_Your assignment_
Go through the lines below and retype each one exactly.

[[ Working data open ]]

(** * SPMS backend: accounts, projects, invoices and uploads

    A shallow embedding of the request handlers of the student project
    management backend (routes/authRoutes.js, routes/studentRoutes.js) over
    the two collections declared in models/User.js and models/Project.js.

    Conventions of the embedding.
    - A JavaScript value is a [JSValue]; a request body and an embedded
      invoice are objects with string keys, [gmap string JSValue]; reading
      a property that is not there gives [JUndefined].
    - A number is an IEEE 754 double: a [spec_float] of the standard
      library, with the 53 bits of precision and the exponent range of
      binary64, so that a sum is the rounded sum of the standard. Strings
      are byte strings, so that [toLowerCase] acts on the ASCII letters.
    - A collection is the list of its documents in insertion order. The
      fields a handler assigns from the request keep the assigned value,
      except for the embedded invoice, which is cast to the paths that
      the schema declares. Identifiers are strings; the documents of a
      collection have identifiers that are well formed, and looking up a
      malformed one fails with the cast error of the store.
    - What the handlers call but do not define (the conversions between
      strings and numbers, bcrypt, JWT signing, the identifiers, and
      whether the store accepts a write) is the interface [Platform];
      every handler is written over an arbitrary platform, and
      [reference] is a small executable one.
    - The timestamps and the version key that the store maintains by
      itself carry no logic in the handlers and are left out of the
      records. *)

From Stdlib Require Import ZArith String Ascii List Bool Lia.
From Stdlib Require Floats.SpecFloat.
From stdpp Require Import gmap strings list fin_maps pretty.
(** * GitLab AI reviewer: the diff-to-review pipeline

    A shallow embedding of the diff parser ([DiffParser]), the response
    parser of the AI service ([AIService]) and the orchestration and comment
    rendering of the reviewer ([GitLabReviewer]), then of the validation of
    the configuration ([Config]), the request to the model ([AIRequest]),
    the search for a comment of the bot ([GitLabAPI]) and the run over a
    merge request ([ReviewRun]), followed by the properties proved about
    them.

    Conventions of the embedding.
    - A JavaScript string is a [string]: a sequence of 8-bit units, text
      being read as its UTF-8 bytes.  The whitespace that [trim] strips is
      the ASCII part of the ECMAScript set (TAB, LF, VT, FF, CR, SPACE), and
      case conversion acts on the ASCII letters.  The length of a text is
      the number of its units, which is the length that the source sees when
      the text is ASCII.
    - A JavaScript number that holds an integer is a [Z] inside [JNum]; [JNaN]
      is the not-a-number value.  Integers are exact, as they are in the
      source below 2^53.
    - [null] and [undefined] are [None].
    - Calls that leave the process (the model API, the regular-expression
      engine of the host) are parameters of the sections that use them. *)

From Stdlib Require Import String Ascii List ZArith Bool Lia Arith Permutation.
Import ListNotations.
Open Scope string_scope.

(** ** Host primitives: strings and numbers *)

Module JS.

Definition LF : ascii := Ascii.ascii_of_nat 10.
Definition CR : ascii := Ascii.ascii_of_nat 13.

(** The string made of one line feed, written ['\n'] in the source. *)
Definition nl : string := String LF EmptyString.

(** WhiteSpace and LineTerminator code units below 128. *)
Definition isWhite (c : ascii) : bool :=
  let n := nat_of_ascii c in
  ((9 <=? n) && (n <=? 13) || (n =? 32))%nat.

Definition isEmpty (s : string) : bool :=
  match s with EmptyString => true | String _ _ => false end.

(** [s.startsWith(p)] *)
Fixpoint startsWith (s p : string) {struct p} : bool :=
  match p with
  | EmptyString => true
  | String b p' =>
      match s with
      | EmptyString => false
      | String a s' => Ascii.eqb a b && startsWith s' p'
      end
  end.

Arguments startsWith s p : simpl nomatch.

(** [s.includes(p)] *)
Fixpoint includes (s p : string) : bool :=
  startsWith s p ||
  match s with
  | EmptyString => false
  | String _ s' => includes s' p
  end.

[[ Working data closed ]]

_Solution_
(** * SPMS backend: accounts, projects, invoices and uploads

    A shallow embedding of the request handlers of the student project
    management backend (routes/authRoutes.js, routes/studentRoutes.js) over
    the two collections declared in models/User.js and models/Project.js.

    Conventions of the embedding.
    - A JavaScript value is a [JSValue]; a request body and an embedded
      invoice are objects with string keys, [gmap string JSValue]; reading
      a property that is not there gives [JUndefined].
    - A number is an IEEE 754 double: a [spec_float] of the standard
      library, with the 53 bits of precision and the exponent range of
      binary64, so that a sum is the rounded sum of the standard. Strings
      are byte strings, so that [toLowerCase] acts on the ASCII letters.
    - A collection is the list of its documents in insertion order. The
      fields a handler assigns from the request keep the assigned value,
      except for the embedded invoice, which is cast to the paths that
      the schema declares. Identifiers are strings; the documents of a
      collection have identifiers that are well formed, and looking up a
      malformed one fails with the cast error of the store.
    - What the handlers call but do not define (the conversions between
      strings and numbers, bcrypt, JWT signing, the identifiers, and
      whether the store accepts a write) is the interface [Platform];
      every handler is written over an arbitrary platform, and
      [reference] is a small executable one.
    - The timestamps and the version key that the store maintains by
      itself carry no logic in the handlers and are left out of the
      records. *)

From Stdlib Require Import ZArith String Ascii List Bool Lia.
From Stdlib Require Floats.SpecFloat.
From stdpp Require Import gmap strings list fin_maps pretty.
(** * GitLab AI reviewer: the diff-to-review pipeline

    A shallow embedding of the diff parser ([DiffParser]), the response
    parser of the AI service ([AIService]) and the orchestration and comment
    rendering of the reviewer ([GitLabReviewer]), then of the validation of
    the configuration ([Config]), the request to the model ([AIRequest]),
    the search for a comment of the bot ([GitLabAPI]) and the run over a
    merge request ([ReviewRun]), followed by the properties proved about
    them.

    Conventions of the embedding.
    - A JavaScript string is a [string]: a sequence of 8-bit units, text
      being read as its UTF-8 bytes.  The whitespace that [trim] strips is
      the ASCII part of the ECMAScript set (TAB, LF, VT, FF, CR, SPACE), and
      case conversion acts on the ASCII letters.  The length of a text is
      the number of its units, which is the length that the source sees when
      the text is ASCII.
    - A JavaScript number that holds an integer is a [Z] inside [JNum]; [JNaN]
      is the not-a-number value.  Integers are exact, as they are in the
      source below 2^53.
    - [null] and [undefined] are [None].
    - Calls that leave the process (the model API, the regular-expression
      engine of the host) are parameters of the sections that use them. *)

From Stdlib Require Import String Ascii List ZArith Bool Lia Arith Permutation.
Import ListNotations.
Open Scope string_scope.

(** ** Host primitives: strings and numbers *)

Module JS.

Definition LF : ascii := Ascii.ascii_of_nat 10.
Definition CR : ascii := Ascii.ascii_of_nat 13.

(** The string made of one line feed, written ['\n'] in the source. *)
Definition nl : string := String LF EmptyString.

(** WhiteSpace and LineTerminator code units below 128. *)
Definition isWhite (c : ascii) : bool :=
  let n := nat_of_ascii c in
  ((9 <=? n) && (n <=? 13) || (n =? 32))%nat.

Definition isEmpty (s : string) : bool :=
  match s with EmptyString => true | String _ _ => false end.

(** [s.startsWith(p)] *)
Fixpoint startsWith (s p : string) {struct p} : bool :=
  match p with
  | EmptyString => true
  | String b p' =>
      match s with
      | EmptyString => false
      | String a s' => Ascii.eqb a b && startsWith s' p'
      end
  end.

Arguments startsWith s p : simpl nomatch.

(** [s.includes(p)] *)
Fixpoint includes (s p : string) : bool :=
  startsWith s p ||
  match s with
  | EmptyString => false
  | String _ s' => includes s' p
  end.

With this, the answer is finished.